#### [TRY IT]
Which lines of the entries below run from the one holding "Definition _encode_cached (ranges" to the one holding "match ip_network_strict prefix with", inclusive? Set down exactly those lines and no others.

(Items listed in a dataset)
'''
(* ===== verification/Cloud.v ===== *)
(** Cloud provider ranges: [guard_core/handlers/cloud_handler.py],
    [_cloud_provider_registry.py] and the in-memory store of
    [cloud_ip_stores.py].

    Sets are lists, read through membership; the order in which Python iterates
    them is not specified and decides only which network a report names.  The
    downloads are a parameter, [CloudFeeds]. *)
From S2P Require Import Prelude PyStr PyDict IpAddr IpAddrText Sys.

Definition _ALL_PROVIDERS : list string := ["AWS"; "GCP"; "Azure"; "DigitalOcean"; "Linode"; "Vultr"].

(** * Selectors ([_cloud_provider_registry.py]) *)

(** [s.partition(":!")]: the part before the marker, and the part after it when
    the marker occurs. *)
Fixpoint partition_marker (s : string) : string * option string :=
  if startswith s ":!" then ("", Some (sdrop 2 s))
  else match s with
       | EmptyString => ("", None)
       | String c s' => let '(a, b) := partition_marker s' in (String c a, b)
       end.

(** The regions let through for a provider. *)
Definition carveouts_of (selectors : list string) (provider : string) : list string :=
  omap (fun selector =>
    match partition_marker selector with
    | (p, Some region) => if (p =? provider)%string && truthy region then Some region else None
    | (_, None) => None
    end) selectors.

(** The blocked providers, and the regions let through per provider. *)
Definition _parse_cloud_selectors (selectors : list string) : list string * (string -> list string) :=
  (remove_dups (map (fun selector => fst (partition_marker selector)) selectors), carveouts_of selectors).

Definition _bare_provider_names (providers : list string) : list string :=
  remove_dups (map (fun provider => fst (partition_marker provider)) providers).

(** * The cached text of a range set *)

(** [ip_network(s)], strict: no host bits may be set *)
Definition ip_network_strict (s : string) : option net :=
  match ip_network s with
  | Some n =>
      match ip_address (hd "" (split_on "/" s)) with
      | Some a => if (ip_int a =? net_int n)%Z then Some n else None
      | None => None
      end
  | None => None
  end.

Definition _encode_cached (ranges : list net) (regions : list (string * string)) : list string :=
  map (fun network =>
    let key := string_of_net network in
    match dget key regions with
    | Some (String _ _ as region) => key +:+ String "|" region
    | _ => key
    end) ranges.

(** The loop of [_decode_cached]; [ip_network] may raise. *)
Fixpoint decode_entries (entries : list string) (networks : list net) (regions : list (string * string))
  : res (list net * list (string * string)) :=
  match entries with
  | [] => Ok (networks, regions)
  | entry :: entries' =>
      let '(prefix, region) := match partition_char "|" entry with
                               | Some (p, r) => (p, r)
                               | None => (entry, "")
                               end in
      match ip_network_strict prefix with
      | None => Raise (ValueError prefix)
      | Some network =>
          decode_entries entries' (networks ++ [network])
            (if truthy region then dset (string_of_net network) region regions else regions)
      end
  end.

Definition _decode_cached (entries : list string) : res (list net * list (string * string)) :=
  decode_entries entries [] [].

(** * The manager *)

(** [_fetch_provider_ranges]: the download of a provider's list. *)
Class CloudFeeds `{E : Env} : Type := {
  _fetch_provider_ranges : string -> M Sys (list net * list (string * string))
}.

Record CloudManager : Type := mkCloud {
  ip_ranges : list (string * list net);
  network_regions : list (string * list (string * string));
  last_updated : list (string * option Z);
  _refresh_in_flight : bool;
  _empty_ranges_warned_at : list (string * Z);
  (** [InMemoryCloudIpStore]: the entries and when they expire *)
  store_data : list (string * list string);
  store_expires_at : list (string * Z);
  cloud_agent : bool
}.

Definition CloudManager_new : CloudManager :=
  {| ip_ranges := map (fun p => (p, [])) _ALL_PROVIDERS;
     network_regions := map (fun p => (p, [])) _ALL_PROVIDERS;
     last_updated := map (fun p => (p, None)) _ALL_PROVIDERS;
     _refresh_in_flight := false; _empty_ranges_warned_at := [];
     store_data := []; store_expires_at := []; cloud_agent := false |}.

Definition _EMPTY_RANGES_WARNING_COOLDOWN : Z := seconds 300.

Section cloud.
Context `{E : Env} `{F : !CloudFeeds}.

Abbreviation CM := (M (Sys * CloudManager)).

Definition cloud_get {A} (f : CloudManager -> A) : CM A := gets (fun w => f (snd w)).
Definition cloud_modify (f : CloudManager -> CloudManager) : CM unit := modify (fun w => (fst w, f (snd w))).

(** ** Lookups *)

Definition _warn_empty_ranges (provider : string) : CM unit :=
  let* now := sys time_monotonic in
  let* warned_at := cloud_get (fun c => dget provider (_empty_ranges_warned_at c)) in
  if match warned_at with
     | Some t => (now - t <? _EMPTY_RANGES_WARNING_COOLDOWN)%Z
     | None => false
     end
  then ret tt
  else
    cloud_modify (fun c => c {{ _empty_ranges_warned_at := dset provider now (_empty_ranges_warned_at c) }}) ;;;
    sys (log WARNING ("Cloud IP ranges for " +:+ provider +:+ " are not populated yet")).

(** A network that blocks the address: it contains it, and its region is not
    carved out. *)
Definition network_blocks (ip_obj : ip) (allowed_regions : list string) (provider_regions : list (string * string))
  (network : net) : bool :=
  ip_in_net ip_obj network &&
  negb (nonempty allowed_regions &&
        match dget (string_of_net network) provider_regions with
        | Some region => bool_decide (region ∈ allowed_regions)
        | None => false
        end).

Fixpoint is_cloud_ip_loop (ip_obj : ip) (carveouts : string -> list string) (blocked : list string) : CM bool :=
  match blocked with
  | [] => ret false
  | provider :: blocked' =>
      let* ranges := cloud_get (fun c => dget provider (ip_ranges c)) in
      match ranges with
      | None => is_cloud_ip_loop ip_obj carveouts blocked'
      | Some ranges =>
          when (negb (nonempty ranges)) (_warn_empty_ranges provider) ;;;
          let* provider_regions := cloud_get (fun c => default [] (dget provider (network_regions c))) in
          if existsb (network_blocks ip_obj (carveouts provider) provider_regions) ranges
          then ret true
          else is_cloud_ip_loop ip_obj carveouts blocked'
      end
  end.

Definition is_cloud_ip (ip : string) (providers : list string) : CM bool :=
  match ip_address ip with
  | None => sys (log ERROR ("Invalid IP address: " +:+ ip)) ;;; ret false
  | Some ip_obj =>
      let '(blocked, carveouts) := _parse_cloud_selectors providers in
      is_cloud_ip_loop ip_obj carveouts blocked
  end.

Fixpoint details_loop (ip_obj : ip) (providers : list string) (ranges : list (string * list net))
  : option (string * string) :=
  match providers with
  | [] => None
  | provider :: providers' =>
      match List.find (ip_in_net ip_obj) (default [] (dget provider ranges)) with
      | Some network => Some (provider, string_of_net network)
      | None => details_loop ip_obj providers' ranges
      end
  end.

Definition get_cloud_provider_details (ip : string) (providers : list string) : CM (option (string * string)) :=
  match ip_address ip with
  | None => sys (log ERROR ("Invalid IP address: " +:+ ip)) ;;; ret None
  | Some ip_obj => let* ranges := cloud_get ip_ranges in
                   ret (details_loop ip_obj (_bare_provider_names providers) ranges)
  end.

(** ** Refreshing *)

Definition _log_range_changes (provider : string) (old_ranges new_ranges : list net) : CM unit :=
  let subset a b := forallb (fun n => bool_decide (n ∈ b)) a in
  if subset old_ranges new_ranges && subset new_ranges old_ranges then ret tt
  else sys (log INFO ("Cloud IP range update for " +:+ provider)).

(** Installing freshly fetched ranges. *)
Definition install_ranges (provider : string) (ranges : list net) (regions : list (string * string)) : CM unit :=
  let* old_ranges := cloud_get (fun c => default [] (dget provider (ip_ranges c))) in
  _log_range_changes provider old_ranges ranges ;;;
  cloud_modify (fun c => c {{ ip_ranges := dset provider ranges (ip_ranges c);
                              network_regions := dset provider regions (network_regions c) }}) ;;;
  let* now := sys time_time in
  cloud_modify (fun c => c {{ last_updated := dset provider (Some now) (last_updated c) }}).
'''
#### [WRITTEN SOLUTION]
Definition _encode_cached (ranges : list net) (regions : list (string * string)) : list string :=
  map (fun network =>
    let key := string_of_net network in
    match dget key regions with
    | Some (String _ _ as region) => key +:+ String "|" region
    | _ => key
    end) ranges.

(** The loop of [_decode_cached]; [ip_network] may raise. *)
Fixpoint decode_entries (entries : list string) (networks : list net) (regions : list (string * string))
  : res (list net * list (string * string)) :=
  match entries with
  | [] => Ok (networks, regions)
  | entry :: entries' =>
      let '(prefix, region) := match partition_char "|" entry with
                               | Some (p, r) => (p, r)
                               | None => (entry, "")
                               end in
      match ip_network_strict prefix with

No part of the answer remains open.